Los cambios necesarios para reducir la vulnerabilidad del sistema alimentario y de sus trabajadores a las enfermedades infecciosas son ya necesarios desde hace décadas por razones humanitarias y ambientales. Abordar la emergencia climática en particular requiere cambios muy profundos. Los imperativos son claros:

Abolir las explotaciones de engorde y otras operaciones de alimentación animal intensivas (CAFO). Convertir las decenas de millones de acres que se utilizan actualmente para cultivar maíz y soja (para alimentar al ganado estabulado) en pastizales y producción de heno, y eventualmente en cultivos perennes de cereales alimentarios y pastos. Entonces el ganado puede comer lo que le corresponde: pastos y legumbres forrajeras.

Acabar con los gigantes de la industria cárnica y prohibir la propiedad externa. Descentralizar la producción y el procesamiento de la carne y regular mucho más estrictamente por la salud y la seguridad.

Esas medidas darían lugar a un suministro nacional de carne y aves de corral mejor pero más reducido. No hay problema. Desde hace mucho tiempo es preciso reducir drásticamente el consumo de productos animales, en especial de carne criada en granjas de engorde y en la industria cárnica, por razones nutricionales y ecológicas, y sobre todo por su fuerte impacto climático.

En el caso de las frutas y verduras, reducir la velocidad de producción en los campos y las fábricas a un ritmo humano y ecológicamente sostenible que pueda cumplir con los más altos estándares en cuanto a los derechos de los trabajadores, la protección y la estabilidad económica. Cultivar esos cultivos cerca de las poblaciones que los consumirán, en la medida de lo posible en huertos e invernaderos domésticos o comunitarios.

Si se hace bien, la localización de la producción de hortalizas no reduciría la producción total. Las hortalizas ocupan actualmente sólo el tres por ciento de las tierras de cultivo nacionales, por lo que podrían dispersarse fácilmente entre una miríada de pequeñas parcelas de tierra en todos los estados, en todas las comunidades.

Sin embargo, lo que ya no tendremos es acceso a todo tipo de vegetales y frutas frescas cualquier día del año. Comer lo que es de temporada se volverá a hacer.

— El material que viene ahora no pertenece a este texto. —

(** Two strictly increasing lists with the same items are the same list. *)
Lemma strict_sorted_unique (l1 l2 : list str) :
  StronglySorted (fun s t => str_ltb s t = true) l1 ->
  StronglySorted (fun s t => str_ltb s t = true) l2 ->
  (forall s, In s l1 <-> In s l2) -> l1 = l2.
Proof.
  intros H1; revert l2; induction H1 as [|x l1 Hl1 IH Hx]; intros l2 H2 Hin.
  - destruct l2 as [|y l2]; [reflexivity|].
    exfalso. apply (proj2 (Hin y)). left. reflexivity.
  - destruct H2 as [|y l2 Hl2 Hy].
    + exfalso. apply (proj1 (Hin x)). left. reflexivity.
    + rewrite List.Forall_forall in Hx, Hy.
      assert (Hxy : x = y).
      { destruct (proj1 (Hin x) (or_introl eq_refl)) as [Heq|Hx2]; [congruence|].
        destruct (proj2 (Hin y) (or_introl eq_refl)) as [Heq|Hy1]; [congruence|].
        pose proof (str_ltb_trans _ _ _ (Hx y Hy1) (Hy x Hx2)) as Hxx.
        rewrite str_ltb_irrefl in Hxx. discriminate. }
      subst y. f_equal. apply IH; [exact Hl2|].
      intros s. split; intros Hs.
      * destruct (proj1 (Hin s) (or_intror Hs)) as [Heq|H]; [|exact H].
        subst s. pose proof (Hx x Hs) as Hxx.
        rewrite str_ltb_irrefl in Hxx. discriminate.
      * destruct (proj2 (Hin s) (or_intror Hs)) as [Heq|H]; [|exact H].
        subst s. pose proof (Hy x Hs) as Hxx.
        rewrite str_ltb_irrefl in Hxx. discriminate.
Qed.

Lemma py_sorted_In {A : Type} (lt : A -> A -> bool) (l : list A) (x : A) :
  In x (py_sorted lt l) <-> In x l.
Proof.
  split; apply Permutation_in; [|symmetry]; apply py_sorted_perm.
Qed.
(** * Monte_Carlo: the Metropolis-Hastings sampler and the pi estimators

    A shallow embedding of two notebooks of the repository:

    - [metropolis_hastings] of the statistical-tests notebook
      (Module [MH]);
    - the vectorized and the for-loop pi estimates of
      [Monte_Carlo_integration_extremely_simple_example.ipynb]
      (Module [Pi]).

    Python floats and NumPy float64 values are IEEE-754 binary64 numbers:
    they are modelled by [spec_float] and its operations at precision 53.
    Python integers are [Z].  An exception is an explicit [Raise] result;
    the random source and the standard output are threaded as state. *)

From Stdlib Require Import ZArith List Bool Lia.
From Stdlib Require Import Floats.SpecFloat.
From stdpp Require Import base list.

#[local] Open Scope Z_scope.

(** ** binary64 *)

Module Float64.

Definition float : Type := spec_float.

Definition prec : Z := 53.
Definition emax : Z := 1024.

Definition fadd : float -> float -> float := SFadd prec emax.
Definition fsub : float -> float -> float := SFsub prec emax.
Definition fmul : float -> float -> float := SFmul prec emax.
Definition fdiv : float -> float -> float := SFdiv prec emax.
(** [a < b] on floats: false as soon as one side is NaN. *)
Definition flt : float -> float -> bool := SFltb.
Definition fle : float -> float -> bool := SFleb.

(** Conversion of a Python integer (exact below 2^53). *)
Definition of_int (z : Z) : float := binary_normalize prec emax z 0 false.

Será necesaria la adaptación. En las regiones septentrionales, las hortalizas pueden cultivarse en invernaderos sencillos, baratos y sin calefacción durante casi todo el año (una alternativa práctica a la idea fantasiosa de la «agricultura vertical» urbana, que prevé la cría de plantas de cultivo en interiores sin tierra, bajo luz artificial, es decir, en unidades de cuidados intensivos botánicos).

En verano y otoño, las tareas de conservas en el hogar y en la comunidad podrían hacer que los productos cultivados localmente estuvieran disponibles todo el año, como se hizo en los años de guerra del decenio de 1940. Eso diversificaría la dieta vegetal del norte en invierno y primavera.

Los suministros de granos básicos y cultivos de judías, en contraste, nos llegan desde cientos de millones de acres a través de vastas franjas de los Estados Unidos rural. Sólo una pequeña fracción de esa producción podría ser localizada, pero eso no es un problema. Esos cultivos (y productos como la harina que se hace de ellos) son secos, tienen una larga vida útil y pueden ser enviados eficientemente a todas las partes del país por ferrocarril.

Podrían establecerse más políticas a corto plazo a través de la legislación federal. Se ha propuesto que se garantice el derecho de los trabajadores agrícolas a organizarse, y que todos los trabajadores esenciales que lo necesiten dispongan de un cauce para obtener la nacionalidad; que haya oportunidades para que los trabajadores agrícolas se conviertan en agricultores independientes; y que se mejoren los sistemas de transporte y comunicaciones rurales.

Ahora es el momento de construir un nuevo sistema alimentario más humano y robusto sobre las ruinas del que nos ha fallado. Esta nación puede tener un amplio y nutritivo suministro de alimentos sin explotar y poner en peligro a las personas que los producen y procesan.

Stan Cox es un investigador del Instituto de la Tierra y el autor de The Green New Deal and Beyond: Ending the Climate Emergency While We Still Can (City Lights, 2020).